▶ **THE DATA**:
-=-=-=-=-

Lemma step_busOk s b b' : step s b = Some b' -> busOk b -> busOk b'.
Proof.
  intros E Ok. destruct s; cbn [step] in E.
  - injection E as <-. by eapply busOk_same.
  - injection E as <-. unfold Unsubscribe. destruct (bus_subscriptions b !! bkt); [|done]. by eapply busOk_same.
  - destruct (_ <? _)%nat; [|done]. injection E as <-. destruct Ok as [N Q A F R L]. split; try done.
    simpl. rewrite A. by rewrite app_assoc.
  - destruct (bus_dispatcher b) as [[]|[]|] eqn:D; try done.
    all: (eapply busOk_dispatch; [| |exact E|exact Ok]); [by intros []|by rewrite D].
  - destruct (bus_dispatcher b) as [[d|]|[d|]|] eqn:D; try done.
    all: (eapply (busOk_enqueue d); [| |exact E|exact Ok]); [by intros []|by rewrite D].
  - destruct (bus_dispatcher b) as [[]|[]|] eqn:D; try done. destruct (decide _); [done|]. injection E as <-.
    eapply busOk_same; try done. by rewrite D.
  - destruct (bus_dispatcher b) as [[]|[]|] eqn:D; try done. destruct (bus_eventCh b) eqn:Ch; [|done]. injection E as <-.
    eapply busOk_same; try done. by rewrite D.
  - destruct (bus_workers b !! w) as [wk|] eqn:W; [|done]. simpl in E.
    destruct (wk_ch wk) eqn:C, (wk_current wk) eqn:Cu, (wk_stopped wk); try done. injection E as <-.
    by eapply busOk_take.
  - destruct (bus_workers b !! w) as [wk|] eqn:W; [|done]. simpl in E.
    destruct (wk_current wk) as [[e [|rule rest]]|] eqn:Cu; try done. injection E as <-. by apply busOk_deliver.
  - destruct (retryTake (bus_dlq b)) as [q|] eqn:T; [|done]. injection E as <-.
    destruct (entries_take _ _ T (ok_retries _ Ok)) as (P & R & L). apply (busOk_dlq _ _ _ _ b); try done.
    by rewrite !fmap_app, P.
  - destruct (dq_loop (bus_dlq b)) eqn:Lp; try done.
    destruct (retryFire env result (bus_dlq b) (bus_metrics b)) as [[q m]|] eqn:Fi; [|done]. simpl in E.
    injection E as <-. by eapply busOk_fire.
  - destruct (decide _) as [S|]; [|done]. injection E as <-. eapply busOk_same; try done. by rewrite S.
  - destruct (bus_stop b) eqn:S; try done. destruct (bus_dispatcher b); try done. injection E as <-.
    eapply busOk_same; try done. by rewrite S.
  - destruct (bus_stop b) eqn:S; try done. destruct (_ || _); [|done]. injection E as <-.
    eapply busOk_same; try done. by rewrite S.
  - destruct (bus_stop b) eqn:S; try done. destruct (bus_workers b !! i) as [w|] eqn:W; [|done]. simpl in E.
    destruct (wk_current w) eqn:Cu; [done|]. injection E as <-. apply busOk_stopWorker; try done. by rewrite S.
  - destruct (bus_stop b) eqn:S; try done. destruct (_ =? _)%nat; [|done]. injection E as <-. by apply busOk_stopDLQ.
Qed.
Lemma runBus_busOk l : forall b b', runBus l b = Some b' -> busOk b -> busOk b'.
Proof.
  induction l as [|s l IH]; intros b b' E Ok; simpl in E; [by injection E as <-|].
  destruct (step s b) as [b1|] eqn:S; [|done]. simpl in E. eapply IH; [exact E|]. by eapply step_busOk.
Qed.
(** The history of a key is bounded and right: after any accesses it has
    the times, kinds and users of the last thousand accesses of that key, the
    time of the last one and the number of all; a key never accessed has none. *)
Theorem history_keeps_the_last_thousand store config l k :
  let mine := filter (fun a => accessKey a = k) l in
  match tg_accessHistories (recordAll l (NewTieringManager store config)) !! k with
  | None => mine = []
  | Some h => mine <> [] /\ sees mine h /\ (length (ah_AccessTimes h) <= 1000)%nat
  end.
Proof.
  cbv zeta. unfold recordAll. induction l as [|a l IH] using rev_ind; [done|].
  rewrite foldl_snoc, record1_histories, filter_app.
  destruct (tg_accessHistories (foldl _ _ l) !! k) as [h|] eqn:E.
  - destruct IH as (Ne & S & _). rewrite filter_cons. destruct (decide (k = accessKey a)) as [->|N].
    + rewrite decide_True by done. simpl. apply (addAccess_sees _ _ a) in S. split; [by destruct (filter _ l)|].
      split; [exact S|by eapply sees_bounded].
    + rewrite decide_False by done. rewrite app_nil_r. split; [done|]. split; [done|by eapply sees_bounded].
  - rewrite IH, filter_cons. destruct (decide (k = accessKey a)) as [->|N].
    + assert (sees ([] ++ [a]) (addAccess (ac_now a) (ac_type a) (ac_user a)
        (newHistory (ac_Bucket a) (ac_Key a)))) as S by by apply addAccess_sees.
      rewrite decide_True, filter_nil by done. cbn [from_option app] in *.
      split; [done|]. split; [exact S|by eapply sees_bounded].
    + by rewrite decide_False by done.
Qed.

(** Every decision follows from the score: it is about an object the store
    has, not fixed to its tier, whose tier differs from the one that its score
    at that moment asks for; and it names both. *)
Theorem decisions_follow_scores order sorted clock m d :
  (forall l, sorted l ≡ₚ l) -> d ∈ RunTieringDecision order sorted clock m ->
  exists b k md h, tier_Head b k (tg_store m) = Ok md /\ td_ObjectKey d = cm_Key md /\ td_Bucket d = cm_Bucket md /\
    h = default (newHistory (cm_Bucket md) (cm_Key md)) (tg_accessHistories m !! decisionKey d) /\ ah_FixedTier h = false /\
    td_CurrentTier d = cm_StorageTier md /\ td_TargetTier d = scoreToTier (td_HotnessScore d) /\
    td_TargetTier d <> td_CurrentTier d /\
    exists now now2, td_HotnessScore d = CalculateHotnessScore now now2 h md (tg_model m).
Proof.
  intros P I. unfold RunTieringDecision in I. apply list_elem_of_omap in I as (md & M & D). rewrite P in M.
  apply list_elem_of_omap in M as (k0 & _ & M). destruct (tg_accessHistories m !! k0) as [h0|]; [|done]. simpl in M.
  destruct (tier_Head _ _ _) as [md'| |] eqn:Hd; try done. injection M as ->. unfold decide1 in D.
  destruct (clock _) as [[now now2] now3]. destruct (ah_FixedTier _) eqn:Fx; [done|].
  destruct (_ =? _) eqn:T; [done|]. injection D as <-. apply Z.eqb_neq in T.
  eexists _, _, md, _. unfold decisionKey. simpl. eauto 15.
Qed.
End AccessFacts.

(** ** Concrete runs *)

Module TieringDemo.
(** A store of one hot object per key, on which migrations succeed or not. *)
#[export] Instance demoMath : TierMath := {| tm_Log x := tenths 7; tm_Exp x := fofZ 1; tm_text x := "s"%string |}.
#[export] Instance demoStore : TierStore := {|
  ts_store := gmap string Z; ts_io := bool;
  tier_Head bkt key s := match s !! key with
    | Some t => Ok (mkCommon key bkt 5 "text/plain" "" "" None t 0 0 0 0 false false "")
    | None => Err "object not found" end;
  tier_Migrate io bkt key from to s := if io then (<[key := to]> s, Ok tt) else (s, Err "disk full") |}.
Definition tiers : gmap string Z := {["a" := 0; "b" := 2]}%string.
Definition config : option TieringConfig := Some (mkTieringConfig true 2 0 0).
Definition manager : TieringManager := NewTieringManager tiers config.
Definition accesses : list access :=
  [mkAccess "m" "a" "GET" "u" (10 * Hour) 0; mkAccess "m" "b" "PUT" "v" (40 * Hour) 0; mkAccess "m" "a" "PUT" "w" (41 * Hour) 0].
Definition used : TieringManager := recordAll accesses manager.
Definition order : list string := ["m/a"; "m/b"; "m/c"]%string.
Definition sorted (l : list CommonMetadata) : list CommonMetadata := l.
Definition clock (k : string) : Time * Time * Time := (42 * Hour, 42 * Hour, 43 * Hour).
Definition decisions : list TierDecision := RunTieringDecision order sorted clock used.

-=-=-=-=-

▶ **EXERCISE**: The response must hold only the lines above from the line with "by eapply busOk_take." through the line with "- destruct (bus_stop b) eqn:S; try done. destruct (bus_workers", each copied exactly, both ends kept.

▶ **REPLY**:
    by eapply busOk_take.
  - destruct (bus_workers b !! w) as [wk|] eqn:W; [|done]. simpl in E.
    destruct (wk_current wk) as [[e [|rule rest]]|] eqn:Cu; try done. injection E as <-. by apply busOk_deliver.
  - destruct (retryTake (bus_dlq b)) as [q|] eqn:T; [|done]. injection E as <-.
    destruct (entries_take _ _ T (ok_retries _ Ok)) as (P & R & L). apply (busOk_dlq _ _ _ _ b); try done.
    by rewrite !fmap_app, P.
  - destruct (dq_loop (bus_dlq b)) eqn:Lp; try done.
    destruct (retryFire env result (bus_dlq b) (bus_metrics b)) as [[q m]|] eqn:Fi; [|done]. simpl in E.
    injection E as <-. by eapply busOk_fire.
  - destruct (decide _) as [S|]; [|done]. injection E as <-. eapply busOk_same; try done. by rewrite S.
  - destruct (bus_stop b) eqn:S; try done. destruct (bus_dispatcher b); try done. injection E as <-.
    eapply busOk_same; try done. by rewrite S.
  - destruct (bus_stop b) eqn:S; try done. destruct (_ || _); [|done]. injection E as <-.
    eapply busOk_same; try done. by rewrite S.
  - destruct (bus_stop b) eqn:S; try done. destruct (bus_workers b !! i) as [w|] eqn:W; [|done]. simpl in E.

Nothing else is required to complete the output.